- [Data for processing]
= = = = =

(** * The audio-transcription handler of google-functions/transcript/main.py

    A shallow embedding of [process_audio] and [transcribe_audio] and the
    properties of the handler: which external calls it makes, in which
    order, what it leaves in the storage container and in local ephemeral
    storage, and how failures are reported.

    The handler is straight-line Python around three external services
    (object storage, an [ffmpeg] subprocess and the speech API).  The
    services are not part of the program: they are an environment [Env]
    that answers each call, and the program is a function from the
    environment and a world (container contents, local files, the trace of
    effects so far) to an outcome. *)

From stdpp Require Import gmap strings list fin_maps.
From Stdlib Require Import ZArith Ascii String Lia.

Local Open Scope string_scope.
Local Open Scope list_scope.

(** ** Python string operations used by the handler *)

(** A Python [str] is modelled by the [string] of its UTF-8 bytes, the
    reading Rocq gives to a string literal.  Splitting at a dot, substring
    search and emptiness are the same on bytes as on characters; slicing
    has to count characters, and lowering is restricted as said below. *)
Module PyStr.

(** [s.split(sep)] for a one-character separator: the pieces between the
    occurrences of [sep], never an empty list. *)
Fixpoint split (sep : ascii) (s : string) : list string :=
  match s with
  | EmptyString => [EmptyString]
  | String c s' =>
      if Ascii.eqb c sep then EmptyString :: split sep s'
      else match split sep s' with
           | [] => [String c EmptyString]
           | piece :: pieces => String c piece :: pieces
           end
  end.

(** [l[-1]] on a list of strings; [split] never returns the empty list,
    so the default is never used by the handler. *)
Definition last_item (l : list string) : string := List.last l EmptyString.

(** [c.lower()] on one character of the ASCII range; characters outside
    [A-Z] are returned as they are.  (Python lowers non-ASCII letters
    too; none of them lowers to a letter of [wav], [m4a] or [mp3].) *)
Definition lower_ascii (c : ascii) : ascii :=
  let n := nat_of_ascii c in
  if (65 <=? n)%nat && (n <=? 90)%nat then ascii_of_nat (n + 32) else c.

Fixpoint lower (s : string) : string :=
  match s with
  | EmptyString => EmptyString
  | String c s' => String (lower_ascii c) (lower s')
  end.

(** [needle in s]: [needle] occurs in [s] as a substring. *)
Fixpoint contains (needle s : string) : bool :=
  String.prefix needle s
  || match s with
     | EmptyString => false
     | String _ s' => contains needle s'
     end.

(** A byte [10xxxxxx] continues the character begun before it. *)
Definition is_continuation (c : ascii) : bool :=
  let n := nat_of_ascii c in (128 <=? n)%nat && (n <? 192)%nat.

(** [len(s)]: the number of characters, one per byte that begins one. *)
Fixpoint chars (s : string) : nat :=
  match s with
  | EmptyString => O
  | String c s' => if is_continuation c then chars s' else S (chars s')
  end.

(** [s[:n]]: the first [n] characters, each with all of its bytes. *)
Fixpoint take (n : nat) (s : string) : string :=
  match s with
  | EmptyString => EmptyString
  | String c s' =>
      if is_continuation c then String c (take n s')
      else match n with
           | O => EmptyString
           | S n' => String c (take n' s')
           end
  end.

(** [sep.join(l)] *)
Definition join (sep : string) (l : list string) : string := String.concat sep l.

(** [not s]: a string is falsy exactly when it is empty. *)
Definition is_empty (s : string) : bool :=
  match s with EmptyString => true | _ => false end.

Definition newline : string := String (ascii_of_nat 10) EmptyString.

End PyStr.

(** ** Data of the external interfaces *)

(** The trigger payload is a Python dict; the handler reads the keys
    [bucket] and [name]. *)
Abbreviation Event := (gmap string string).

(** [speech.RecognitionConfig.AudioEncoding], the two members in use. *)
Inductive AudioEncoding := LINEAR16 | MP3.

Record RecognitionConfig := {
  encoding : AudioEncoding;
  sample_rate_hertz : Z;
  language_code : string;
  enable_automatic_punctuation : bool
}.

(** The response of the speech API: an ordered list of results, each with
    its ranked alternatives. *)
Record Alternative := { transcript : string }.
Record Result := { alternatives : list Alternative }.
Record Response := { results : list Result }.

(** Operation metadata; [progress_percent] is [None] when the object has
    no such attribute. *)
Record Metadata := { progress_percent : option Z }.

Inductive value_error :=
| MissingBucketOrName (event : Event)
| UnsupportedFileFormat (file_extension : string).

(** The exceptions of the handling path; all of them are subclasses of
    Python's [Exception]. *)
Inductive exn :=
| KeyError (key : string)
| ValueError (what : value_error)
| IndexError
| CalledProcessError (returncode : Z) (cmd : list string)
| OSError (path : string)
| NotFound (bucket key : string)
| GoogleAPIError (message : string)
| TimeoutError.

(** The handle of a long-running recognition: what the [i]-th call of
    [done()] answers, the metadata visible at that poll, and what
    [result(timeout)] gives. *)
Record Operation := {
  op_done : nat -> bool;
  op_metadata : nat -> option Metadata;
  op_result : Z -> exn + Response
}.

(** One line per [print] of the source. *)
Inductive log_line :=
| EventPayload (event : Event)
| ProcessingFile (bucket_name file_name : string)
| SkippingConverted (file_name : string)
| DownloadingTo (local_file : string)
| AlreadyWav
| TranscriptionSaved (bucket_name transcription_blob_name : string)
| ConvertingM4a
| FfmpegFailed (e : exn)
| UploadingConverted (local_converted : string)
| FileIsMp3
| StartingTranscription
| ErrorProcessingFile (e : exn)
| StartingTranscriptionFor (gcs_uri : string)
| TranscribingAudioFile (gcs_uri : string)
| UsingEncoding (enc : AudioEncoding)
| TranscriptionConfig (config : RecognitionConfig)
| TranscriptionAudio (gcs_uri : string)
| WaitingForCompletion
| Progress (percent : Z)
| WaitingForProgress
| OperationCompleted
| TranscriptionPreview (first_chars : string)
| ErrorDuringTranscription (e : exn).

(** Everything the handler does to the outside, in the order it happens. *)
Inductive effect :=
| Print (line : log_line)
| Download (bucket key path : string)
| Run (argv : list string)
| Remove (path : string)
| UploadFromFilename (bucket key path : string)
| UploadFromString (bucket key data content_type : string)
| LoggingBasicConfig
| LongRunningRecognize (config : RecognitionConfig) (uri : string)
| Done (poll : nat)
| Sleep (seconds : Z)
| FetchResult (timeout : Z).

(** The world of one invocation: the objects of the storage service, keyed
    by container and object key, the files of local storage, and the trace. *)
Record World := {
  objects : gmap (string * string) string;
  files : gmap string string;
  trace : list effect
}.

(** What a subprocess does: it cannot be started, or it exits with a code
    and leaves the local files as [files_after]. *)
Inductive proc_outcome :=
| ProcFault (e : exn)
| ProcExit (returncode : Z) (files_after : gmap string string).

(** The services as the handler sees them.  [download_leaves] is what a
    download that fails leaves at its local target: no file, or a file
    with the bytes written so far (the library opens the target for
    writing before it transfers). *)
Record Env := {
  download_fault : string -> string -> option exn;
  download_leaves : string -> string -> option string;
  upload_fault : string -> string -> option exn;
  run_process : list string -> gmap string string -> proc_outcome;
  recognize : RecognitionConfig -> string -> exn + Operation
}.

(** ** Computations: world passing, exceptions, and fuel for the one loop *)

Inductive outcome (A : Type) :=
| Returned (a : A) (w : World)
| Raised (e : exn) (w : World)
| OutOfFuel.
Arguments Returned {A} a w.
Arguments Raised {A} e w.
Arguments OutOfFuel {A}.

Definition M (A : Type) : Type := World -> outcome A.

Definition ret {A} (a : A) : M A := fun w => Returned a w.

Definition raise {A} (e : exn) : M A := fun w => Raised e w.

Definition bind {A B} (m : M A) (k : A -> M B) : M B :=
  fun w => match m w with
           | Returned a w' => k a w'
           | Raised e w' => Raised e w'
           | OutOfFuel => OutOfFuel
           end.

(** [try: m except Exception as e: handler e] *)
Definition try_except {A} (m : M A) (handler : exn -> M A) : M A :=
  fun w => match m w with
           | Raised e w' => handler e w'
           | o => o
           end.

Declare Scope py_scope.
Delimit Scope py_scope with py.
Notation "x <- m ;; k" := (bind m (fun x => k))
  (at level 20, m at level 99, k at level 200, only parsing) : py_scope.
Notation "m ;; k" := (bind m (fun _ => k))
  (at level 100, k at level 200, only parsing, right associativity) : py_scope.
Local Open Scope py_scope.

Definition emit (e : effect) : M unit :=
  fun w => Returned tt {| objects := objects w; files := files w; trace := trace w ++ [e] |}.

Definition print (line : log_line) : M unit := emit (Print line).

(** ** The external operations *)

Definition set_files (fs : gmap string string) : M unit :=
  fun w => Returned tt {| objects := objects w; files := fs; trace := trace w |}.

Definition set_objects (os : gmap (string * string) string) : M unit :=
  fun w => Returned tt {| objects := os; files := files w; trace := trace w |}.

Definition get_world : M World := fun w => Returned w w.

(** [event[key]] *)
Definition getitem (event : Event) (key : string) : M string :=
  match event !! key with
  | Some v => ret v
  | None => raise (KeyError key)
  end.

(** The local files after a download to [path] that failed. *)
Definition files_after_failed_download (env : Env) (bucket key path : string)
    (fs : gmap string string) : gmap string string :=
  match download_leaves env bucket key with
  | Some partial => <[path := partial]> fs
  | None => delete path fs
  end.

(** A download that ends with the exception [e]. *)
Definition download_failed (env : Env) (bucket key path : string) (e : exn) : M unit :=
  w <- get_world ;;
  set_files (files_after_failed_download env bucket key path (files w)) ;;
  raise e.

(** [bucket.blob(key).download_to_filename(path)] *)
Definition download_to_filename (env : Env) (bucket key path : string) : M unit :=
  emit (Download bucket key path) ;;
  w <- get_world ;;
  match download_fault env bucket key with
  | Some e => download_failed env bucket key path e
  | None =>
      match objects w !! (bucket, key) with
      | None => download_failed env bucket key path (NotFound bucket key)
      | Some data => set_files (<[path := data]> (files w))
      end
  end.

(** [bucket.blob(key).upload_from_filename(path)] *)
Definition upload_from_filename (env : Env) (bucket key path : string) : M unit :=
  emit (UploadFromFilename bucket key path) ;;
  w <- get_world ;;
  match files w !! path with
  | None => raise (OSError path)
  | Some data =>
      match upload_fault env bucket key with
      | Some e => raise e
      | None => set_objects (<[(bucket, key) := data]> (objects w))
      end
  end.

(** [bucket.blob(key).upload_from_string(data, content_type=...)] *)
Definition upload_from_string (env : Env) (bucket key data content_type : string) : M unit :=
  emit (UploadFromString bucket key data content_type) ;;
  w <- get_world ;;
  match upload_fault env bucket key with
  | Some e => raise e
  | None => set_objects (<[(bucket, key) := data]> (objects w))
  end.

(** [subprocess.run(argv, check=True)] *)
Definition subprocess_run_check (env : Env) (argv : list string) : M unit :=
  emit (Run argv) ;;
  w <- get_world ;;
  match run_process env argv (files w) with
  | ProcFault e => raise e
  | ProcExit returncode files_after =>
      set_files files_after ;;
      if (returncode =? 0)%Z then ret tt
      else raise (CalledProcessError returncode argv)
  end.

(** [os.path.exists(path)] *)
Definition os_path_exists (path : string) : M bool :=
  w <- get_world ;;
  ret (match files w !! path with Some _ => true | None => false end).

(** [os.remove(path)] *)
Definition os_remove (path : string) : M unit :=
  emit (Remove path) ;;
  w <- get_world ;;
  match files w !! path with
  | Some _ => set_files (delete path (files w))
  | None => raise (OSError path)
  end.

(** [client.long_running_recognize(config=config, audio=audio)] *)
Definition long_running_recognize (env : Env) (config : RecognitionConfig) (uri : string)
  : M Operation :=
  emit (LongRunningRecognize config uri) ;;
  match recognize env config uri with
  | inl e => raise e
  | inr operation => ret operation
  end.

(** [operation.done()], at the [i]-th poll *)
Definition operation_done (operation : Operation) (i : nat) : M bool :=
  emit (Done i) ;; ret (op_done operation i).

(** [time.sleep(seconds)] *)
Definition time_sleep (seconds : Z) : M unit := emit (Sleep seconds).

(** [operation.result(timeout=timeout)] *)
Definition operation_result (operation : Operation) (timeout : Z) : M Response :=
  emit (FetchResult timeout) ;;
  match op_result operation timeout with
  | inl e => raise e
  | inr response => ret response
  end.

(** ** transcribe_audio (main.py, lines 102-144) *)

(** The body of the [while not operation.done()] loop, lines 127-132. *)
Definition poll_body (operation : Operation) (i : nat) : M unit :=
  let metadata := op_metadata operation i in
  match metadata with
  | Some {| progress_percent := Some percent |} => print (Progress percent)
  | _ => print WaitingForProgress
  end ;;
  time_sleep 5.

= = = = =

- [Prompt]
Retype exactly the lines of the data above, starting at its first line and finishing with the line that has "The handler is" in it.

- [Result for this task]
(** * The audio-transcription handler of google-functions/transcript/main.py

    A shallow embedding of [process_audio] and [transcribe_audio] and the
    properties of the handler: which external calls it makes, in which
    order, what it leaves in the storage container and in local ephemeral
    storage, and how failures are reported.

    The handler is straight-line Python around three external services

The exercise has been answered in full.